3 Rules For Creating An Impactful Business Presentation

Olga Lykova, Head of Partnerships, North America at monday.com.

How many times have you sat through a presentation where the speaker said, “Let’s talk through this; it won’t be a death by a PowerPoint,” and for the next 30 minutes to an hour, it’s exactly what they promised it wouldn’t be?

For the last decade, I’ve worked at four different startup organizations, building a partner program, creating internal and external champions, and inspiring innovation with prospects, customers and partners. To do my job, I’ve had to inspire and motivate through discussions and presentations. One thing I learned that holds true across all industries, products and services is that people love and get inspired by stories they can relate to.

Inspired by Carmine Gallo’s book, “Talk Like Ted,” and based on many presentations I’ve given throughout my career, in this article, I’ll explore the power of storytelling with tips and tricks you can use today to build a compelling story that can be shared in 15-18 minutes (the time limit for a TedTalk).

Rule #1: Do something unique to capture your audience’s attention.

Most of the time, when someone attends a presentation, it’s because they want to learn or solve a business challenge—or, let’s be honest, because their boss told them to. But for most, the underlying intent is to feel inspired.

During the opening keynote at Apttus’s annual conference, the CEO welcomed a customer to the stage who recently bought the solution but had yet to deploy it. The way we captured our audience was by announcing, on stage, that by the end of Day 2 at the event, we would complete the architecture and “go live” experience. In the enterprise space, a go-live in a few days is unheard of. After the keynote wrapped up, everyone went on their way to other sessions, and the delivery team went to work on the deployment upstairs in a designated hotel room. By Day 2, you could feel the steam coming out of that room with the amount of effort being put into breaking the deployment record.

During the closing keynote, we wanted to showcase the authentic experience and brought cameras into the room. The audience was captivated by the effort and collaboration. They saw the errors, they saw the fixes, and they saw the moment we clicked “Go Live.” Everyone cheered, champagne was opened and the audience was captivated and inspired.

The power of storytelling means captivating your audience, exposing them to what the experience with your brand will be before they even engage and making the experience as authentic as possible.

Rule #2: Share your personal stories to be more relatable.

We tend to remember and resonate with personal stories that make us feel something.

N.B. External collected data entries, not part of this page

Definition dataset_request (dataset start_date end_date : string) : request :=
  {| url := base_api_url ++ "/dataset/" ++ dataset;
     params := [("start", start_date); ("end", end_date); ("format", "json")];
     timeout := 60 |}.

Definition dataset_list_request : request :=
  {| url := base_api_url ++ "/meta/dataset"; params := []; timeout := 30 |}.

Local Open Scope py_scope.

Definition get_dataset_list : M (list record) :=
  try_except
    (data <- session_get dataset_list_request ;;
     result <- json_get get_result data ;;
     logger INFO (Retrieved_datasets (length result)) ;;;
     write_file "available_datasets.json" (DatasetListFile data) ;;;
     ret result)
    (fun e => logger ERROR (Error_fetching_dataset_list e) ;;; ret []).

(** The body shared by the four [extract_*] methods, which differ in the
    dataset they ask for, the file they write and the wording of their
    log messages. *)
Definition extract_dataset (dataset file_name start_date end_date : string) : M DataFrame :=
  try_except
    (logger INFO (Extracting dataset start_date end_date) ;;;
     data <- session_get (dataset_request dataset start_date end_date) ;;
     records <- json_get get_records data ;;
     match records with
     | _ :: _ =>
         write_file file_name (CsvFile records) ;;;
         logger INFO (Saved (length records) (path_join output_dir file_name)) ;;;
         ret records
     | [] => logger WARNING (No_data_found dataset) ;;; ret []
     end)
    (fun e => logger ERROR (Error_extracting dataset e) ;;; ret []).

Definition extract_electricity_data := extract_dataset "ElectricityBalance" "electricity_balance_raw.csv".
Definition extract_co2_emissions_data := extract_dataset "CO2Emis" "co2_emissions_raw.csv".
Definition extract_renewable_energy_data :=
  extract_dataset "ProductionConsumptionSettlement" "renewable_energy_raw.csv".
Definition extract_electricity_prices := extract_dataset "Elspotprices" "electricity_prices_raw.csv".
(** X10.  On an object whose construction returned, the interrupt-flag
    properties never raise: read in any order and any number of times,
    each read returns a boolean (the cache keeps its four entries
    throughout, so no [KeyError] can occur); and the first read of a flag
    right after construction returns exactly whether its status bit is
    set. *)
Theorem X10_flag_properties_never_raise
    (bus : B) (addr : Z) (ps : list flag_property) :
  snd (VCNL4040.__init__ bus addr) = inr tt ->
  let s := fst (VCNL4040.__init__ bus addr) in
  (exists results,
      snd (read_flags ps s) = inr results
      /\ length results = length ps
      /\ cache_ready (cached_interrupt_state (fst (read_flags ps s))))
  /\ (forall p : flag_property,
        snd (read_flag p s) =
          inr (Z.testbit
                 (le_decode (snd (readfrom_mem (i2c s) (address s) 0x0B 2)))
                 (flag_offset p))).
Proof.
  intros Hinit s.
  destruct (init_returns bus addr Hinit) as (_ & Hcache). fold s in Hcache.
  assert (Hfalse : forall p, cached_interrupt_state s !! flag_offset p = Some false).
  { intros p. rewrite Hcache. destruct p; reflexivity. }
  assert (Hready : cache_ready (cached_interrupt_state s)).
  { intros k Hk. unfold VCNL4040.interrupts in Hk.
    rewrite !elem_of_cons, elem_of_nil in Hk.
    destruct Hk as [-> | [-> | [-> | [-> | []]]]].
    - exists false. exact (Hfalse Proximity_low).
    - exists false. exact (Hfalse Proximity_high).
    - exists false. exact (Hfalse Light_high).
    - exists false. exact (Hfalse Light_low). }
  split.
  { destruct (read_flags_ready ps s Hready) as (results & s' & Hrun & Hlen & Hr).
    exists results. rewrite Hrun. repeat split; assumption. }
  intros p.
  destruct (get_and_clear_run (flag_offset p) false s (flag_offset_in p) (Hfalse p))
    as (cache' & Hrun & _).
  rewrite read_flag_offset, Hrun. reflexivity.
Qed.

(** X11.  Consuming an offset that is not an interrupt flag and has no
    cache entry raises [KeyError] -- after the refresh: the status register
    has been read and the flags it reported are latched, and no entry is
    created for the offset. *)
Theorem X11_consume_missing_key (offset : Z) (s : State B) :
  offset ∉ VCNL4040.interrupts ->
  cached_interrupt_state s !! offset = None ->
  let r := readfrom_mem (i2c s) (address s) 0x0B 2 in
  let status := le_decode (snd r) in
  exists cache',
    VCNL4040._get_and_clear_cached_interrupt_state offset s =
      (mkState (fst r) (address s) cache' (log s ++ [EvRead (address s) 0x0B 2]),
       inl KeyError)
    /\ cache' !! offset = None
    /\ forall k : Z,
         cache' !! k =
           if bool_decide (k ∈ VCNL4040.interrupts) && Z.testbit status k
           then Some true else cached_interrupt_state s !! k.
Proof.
  intros Hnot Hnone r status.
  destruct (update_interrupt_state_run s) as (cache' & Hrun & Hcache).
  fold r status in Hrun, Hcache.
  assert (Hoff : cache' !! offset = None)
    by (rewrite Hcache, bool_decide_eq_false_2 by assumption; exact Hnone).
  exists cache'.
  unfold VCNL4040._get_and_clear_cached_interrupt_state, bind.
  rewrite Hrun. unfold VCNL4040.cache_getitem.
  cbn [cached_interrupt_state]. rewrite Hoff.
  split; [reflexivity |]. split; [reflexivity | exact Hcache].
Qed.

(** X12.  A pending flag is not lost: a flag that is pending in the cache,
    or whose status bit is reported by the read, is pending after a
    refresh and after a consume of any other flag, whatever the status
    register reports for it afterwards; the next consume of the flag
    itself returns [True]. *)
Theorem X12_pending_flag_survives (flag other : Z) (c c' : bool) (s : State B) :
  flag ∈ VCNL4040.interrupts ->
  other ∈ VCNL4040.interrupts ->
  other <> flag ->
  cached_interrupt_state s !! flag = Some c ->
  cached_interrupt_state s !! other = Some c' ->
  c = true
  \/ Z.testbit (le_decode (snd (readfrom_mem (i2c s) (address s) 0x0B 2))) flag
     = true ->
  let refreshed := fst (VCNL4040._update_interrupt_state s) in
  let consumed := fst (VCNL4040._get_and_clear_cached_interrupt_state other s) in
  cached_interrupt_state refreshed !! flag = Some true
  /\ cached_interrupt_state consumed !! flag = Some true
  /\ snd (VCNL4040._get_and_clear_cached_interrupt_state flag refreshed) = inr true
  /\ snd (VCNL4040._get_and_clear_cached_interrupt_state flag consumed) = inr true.
Proof.
  intros Hflag Hother Hne Hc Hc' Hpending refreshed consumed.
  destruct (update_interrupt_state_run s) as (cache1 & Hrun1 & Hcache1).
  destruct (get_and_clear_run other c' s Hother Hc') as (cache2 & Hrun2 & _ & Hcache2).
  assert (Hlatched :
    (if bool_decide (flag ∈ VCNL4040.interrupts)
        && Z.testbit (le_decode (snd (readfrom_mem (i2c s) (address s) 0x0B 2))) flag
     then Some true else cached_interrupt_state s !! flag) = Some true).
  { rewrite bool_decide_eq_true_2 by assumption. cbn [andb]. rewrite Hc.
    destruct (Z.testbit _ flag) eqn:Ebit; [reflexivity |].
    destruct Hpending as [Ht | Ht]; [now rewrite Ht | discriminate Ht]. }
  assert (H1 : cached_interrupt_state refreshed !! flag = Some true).
  { subst refreshed. rewrite Hrun1. cbn [fst cached_interrupt_state].
    now rewrite Hcache1. }
  assert (H2 : cached_interrupt_state consumed !! flag = Some true).
  { subst consumed. rewrite Hrun2. cbn [fst cached_interrupt_state].
    now rewrite Hcache2 by congruence. }
  split; [exact H1 |]. split; [exact H2 |]. split.
  - destruct (get_and_clear_run flag true refreshed Hflag H1) as (c3 & Hrun3 & _).
    now rewrite Hrun3.
  - destruct (get_and_clear_run flag true consumed Hflag H2) as (c3 & Hrun3 & _).
    now rewrite Hrun3.
Qed.
Definition main (args : arguments) : M unit :=
  content_csv_filepath <-
    match content_csv args with
    | Some (String _ _ as given) => ret given
    | _ =>
        line <- format "No content csv filepath provided, using default: %s"
                  [VStr DEFAULT_CONTENT_CSV_PATH] ;;
        print line ;;
        ret DEFAULT_CONTENT_CSV_PATH
    end ;;
  validate_filepath content_csv_filepath ;;
  page_template_filepath <-
    match page_template args with
    | Some (String _ _ as given) => ret given
    | _ =>
        line <- format "No page template filepath provided, using default: %s"
                  [VStr DEFAULT_PAGE_TEMPLATE_PATH] ;;
        print line ;;
        ret DEFAULT_PAGE_TEMPLATE_PATH
    end ;;
  validate_filepath page_template_filepath ;;
  (* the third branch assigns [page_template_filepath] when the flag is
     given, and leaves [outfile_filepath] unbound *)
  paths <-
    match outfile args with
    | Some (String _ _ as given) => ret (given, None)
    | _ =>
        line <- format "No outfile filepath provided, using default: %s"
                  [VStr DEFAULT_OUTFILE_PATH] ;;
        print line ;;
        ret (page_template_filepath, Some DEFAULT_OUTFILE_PATH)
    end ;;
  let page_template_filepath := fst paths in
  let outfile_filepath : option string := snd paths in
  print (repeat_char "-" 80) ;;
  content <- content_from_csv content_csv_filepath ;;
  line <- format "Loaded %d content rows from csv." [VInt (Z.of_nat (length content))] ;;
  print line ;;
  html_elements_to_add <- process_rows (length content) 0 content [] ;;
  page_template <- read_file page_template_filepath ;;
  generated_page <- generate_page page_template html_elements_to_add ;;
  match outfile_filepath with
  | None => raise (UnboundLocalError "outfile_filepath")
  | Some outfile_filepath =>
      write_file outfile_filepath generated_page ;;
      line <- format "Succesfully wrote generated page to %s" [VStr outfile_filepath] ;;
      print line
  end.
End Script.

(** ** What the fragments look like *)

(** [CONTENT_CONTAINER], filled in. *)
Definition container (class body : string) : string :=
  "<div class=" +:+ dquote +:+ "content " +:+ class +:+ dquote +:+ ">"
  +:+ body +:+ "</div>".

(** [CONTENT_CONTAINER], filled in with unicode text. *)
Definition ucontainer (class : string) (body : ustring) : ustring :=
  to_unicode ("<div class=" +:+ dquote +:+ "content " +:+ class +:+ dquote +:+ ">")
  ++ body ++ to_unicode "</div>".

(** [CONTENT_CONTAINER], filled in with a byte string or with unicode text. *)
Definition container_text (class : string) (body : basestring) : basestring :=
  match body with
  | Bytes s => Bytes (container class s)
  | Unicode u => Unicode (ucontainer class u)
  end.

(** How [%s] shows an embed code: a decoded string as the unicode text it
    is, anything else by its [str()]. *)
Definition shown_embed (P : platform) (embed_code : decoded) : basestring :=
  match object_of P embed_code with
  | OUnicode u => Unicode u
  | OValue v => Bytes (py_str (str_compound P) v)
  end.

(** [WEBSITE_CONTENT_TEMPLATE], filled in: the quote line, then the url line. *)
Definition website_block (quote url : string) : string :=
  "<span class=" +:+ dquote +:+ "website-content" +:+ dquote +:+ ">" +:+ quote
  +:+ "</span>" +:+ newline
  +:+ "<span class=" +:+ dquote +:+ "website-url" +:+ dquote +:+ ">" +:+ url
  +:+ "</span>".

(** How [%s] shows a [None]-or-text value. *)
Definition shown (x : option string) : string :=
  match x with Some s => s | None => "None" end.


(** The URLs the two fetchers request, and the lines they print on failure. *)
Definition twitter_query (url : string) : string :=
  "https://publish.twitter.com/oembed?url=" +:+ urllib_quote url.
Definition instagram_query (url : string) : string :=
  "https://api.instagram.com/oembed/?url=" +:+ url.
Definition twitter_failure (url : string) (r : response) : string :=
  "Request to Twitter oEmbed endpoint for content " +:+ dquote +:+ url +:+ dquote
  +:+ " failed with status code " +:+ pretty (status_code r)
  +:+ ", message " +:+ content r.
Definition instagram_failure (url : string) (r : response) : string :=
  "Request to Instagram oEmbed endpoint for content " +:+ dquote +:+ url +:+ dquote
  +:+ " failed with status code " +:+ pretty (status_code r)
  +:+ ", message " +:+ content r +:+ ".".

(** What [json.loads(text)[key]] gives. *)
Definition decoded_item (P : platform) (text key : string) : result decoded :=
  match json_loads P text with
  | Some d => getitem d key
  | None => Raise JSONDecodeError
  end.

(** The two services with embedded content, and what the script holds for
    each: its content type, its fetcher, the URL it requests and the line it
    prints when the request fails. *)
Inductive service : Type := Twitter | Instagram.

Definition content_type_of (s : service) : string :=
  match s with
  | Twitter => CONTENT_TYPE_TWITTER
  | Instagram => CONTENT_TYPE_INSTAGRAM
  end.

Definition fetcher (P : platform) (s : service) : string -> M decoded :=
  match s with
  | Twitter => get_twitter_embed_code P
  | Instagram => get_instagram_embed_code P
  end.

Definition query (s : service) (url : string) : string :=
  match s with
  | Twitter => twitter_query url
  | Instagram => instagram_query url
  end.

Definition failure (s : service) (url : string) (r : response) : string :=
  match s with
  | Twitter => twitter_failure url r
  | Instagram => instagram_failure url r
  end.

(** ** Sample platforms, worlds and rows *)

Definition empty_world : world :=
  {| stdout := []; requests_log := []; files := ∅ |}.

(** A platform whose endpoints answer every request with [r], whose JSON
    decoder gives [decoded], and whose csv reader gives [rows]. *)
Definition sample_platform (r : option response) (document : option decoded)
    (rows : list row) : platform :=
  {| requests_get := fun _ _ => r;
     json_loads := fun _ => document;
     csv_DictReader := fun _ => Some rows;
     str_row := fun _ => "{...}";
     str_compound := fun _ => "...";
     str_decoded := fun _ => "[...]" |}.

Definition ok_response : response :=
  {| status_code := 200; content := "(a JSON document)" |}.
Definition not_found_response : response :=
  {| status_code := 404; content := "Not Found" |}.
Definition embed_document : decoded :=
  DDict [(to_unicode "url", DUnicode (to_unicode "https://twitter.com/a/status/1"));
         (to_unicode "html", DUnicode (to_unicode "<blockquote>a tweet</blockquote>"))].

Definition answering_platform : platform :=
  sample_platform (Some ok_response) (Some embed_document) [].
Definition failing_platform : platform :=
  sample_platform (Some not_found_response) None [].

Definition tweet_row : row :=
  {[ "type" := Some "twitter"; "url" := Some "https://twitter.com/a/status/1" ]}.
Definition tweet_row_without_url : row :=
  {[ "type" := Some "twitter"; "url" := Some EmptyString ]}.
Definition website_row : row :=
  {[ "type" := Some "website"; "url" := Some "http://a.com";
     "quote" := Some "Great!" ]}.
Definition website_row_without_url : row :=
  {[ "type" := Some "website"; "quote" := Some "Great!" ]}.
Definition foo_row : row :=
  {[ "type" := Some "foo"; "url" := Some "x" ]}.

(** ** Properties of computations *)

(** A computation that writes no file. *)
Definition keeps_files {A} (c : M A) : Prop :=
  forall w, files (snd (c w)) = files w.

(** A computation that always ends in an exception. *)
Definition always_raises {A} (c : M A) : Prop :=
  forall w, exists e, fst (c w) = Raise e.

Definition no_arguments : arguments :=
  {| content_csv := None; page_template := None; outfile := None |}.
Definition outfile_argument : arguments :=
  {| content_csv := None; page_template := None; outfile := Some "out.html" |}.

(** A world with the two default input files in place. *)
Definition world_with_template (page_template : string) : world :=
  {| stdout := []; requests_log := [];
     files := {[ DEFAULT_CONTENT_CSV_PATH := "(the content table)";
                 DEFAULT_PAGE_TEMPLATE_PATH := page_template ]} |}.

(** The path [main] settles on for a flag: the flag's value when it is given
    and not empty, the default otherwise. *)
Definition resolved (flag : option string) (default : string) : string :=
  match flag with
  | Some (String _ _ as given) => given
  | _ => default
  end.

(** The rows the dispatch skips without calling a fetcher: no type, a type
    that is not recognized, or an embedded type with no url. *)
Definition skipped (content_dict : row) : bool :=
  match dict_get content_dict CSV_KEY_TYPE with
  | None | Some EmptyString => true
  | Some content_type =>
      negb (bool_decide (content_type ∈ CONTENT_TYPES))
      || (bool_decide (content_type ∈ EMBEDDED_CONTENT_TYPES)
          && negb (truthy (dict_get content_dict CSV_KEY_URL)))
  end.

When I joined Workspot, I took a pay cut. It wasn’t for a $100 billion VDI market cap or due to the fact that legacy VDI providers were undergoing turmoil. And it wasn’t because I was interested in learning about networking, security or VM sizing. It was because I was inspired by a story our CEO told me in a span of a 20-minute conversation. He shared that he worked for an incredibly inspiring leader who taught him so much about business, product and creating a vision. When my CEO approached his boss with the vision to rebuild the product with cloud readiness, he didn’t get the support he wanted, so he took his vision and built what is now a future of end-user computing designed for hybrid work.

When we went on the road showcasing the power of the solution to potential customers, I understood that the story that inspired me would inspire the audience. When I asked how many people worked for an organization with incredible people but wished the product was built for innovation, many raised their hands. Then I went on to tell them the story that inspired me, with many folks in the audience captivated and fully bought in.

Rule #3: Prioritize duration and data.

Keeping a presentation short has scientific benefits behind it. Research has shown that the brain uses a lot of glucose as it absorbs information. If you talk for too long, you risk depleting your audience’s glucose levels to the extent that they simply don’t have the energy to keep listening.

Using unusual metrics in your presentation can also be very captivating. One of the customers I recently interviewed mentioned a few metrics, and I am curious if you could guess which one of them I remembered the most. The customer said that less than half of their workforce was able to work from home when the pandemic started, and after a year post-pandemic, the divorce rates went up by 50%. When we tell a story, statistics help us make it real. Make sure to incorporate key data in your presentation to add credibility to your overall statements.


In “Talk Like Ted,” Gallo shares some tips I’ve found to be really useful that I’d like to include here. First, speak slowly and pretend you’re having a conversation with your audience. He says the ideal rate of speech when giving a presentation is slightly faster than an audiobook narration—so, about 190 words per minute.

At the end of the day, to truly resonate with your audience, it’s critical to be authentic and allow yourself to be vulnerable. Show your true emotions—because passion can be felt.

Last but not least, I’d recommend making it a habit to watch one TedTalk a week. Ted celebrates the gift of human imagination, and you never know what an 18-minute (or less) talk could inspire in you.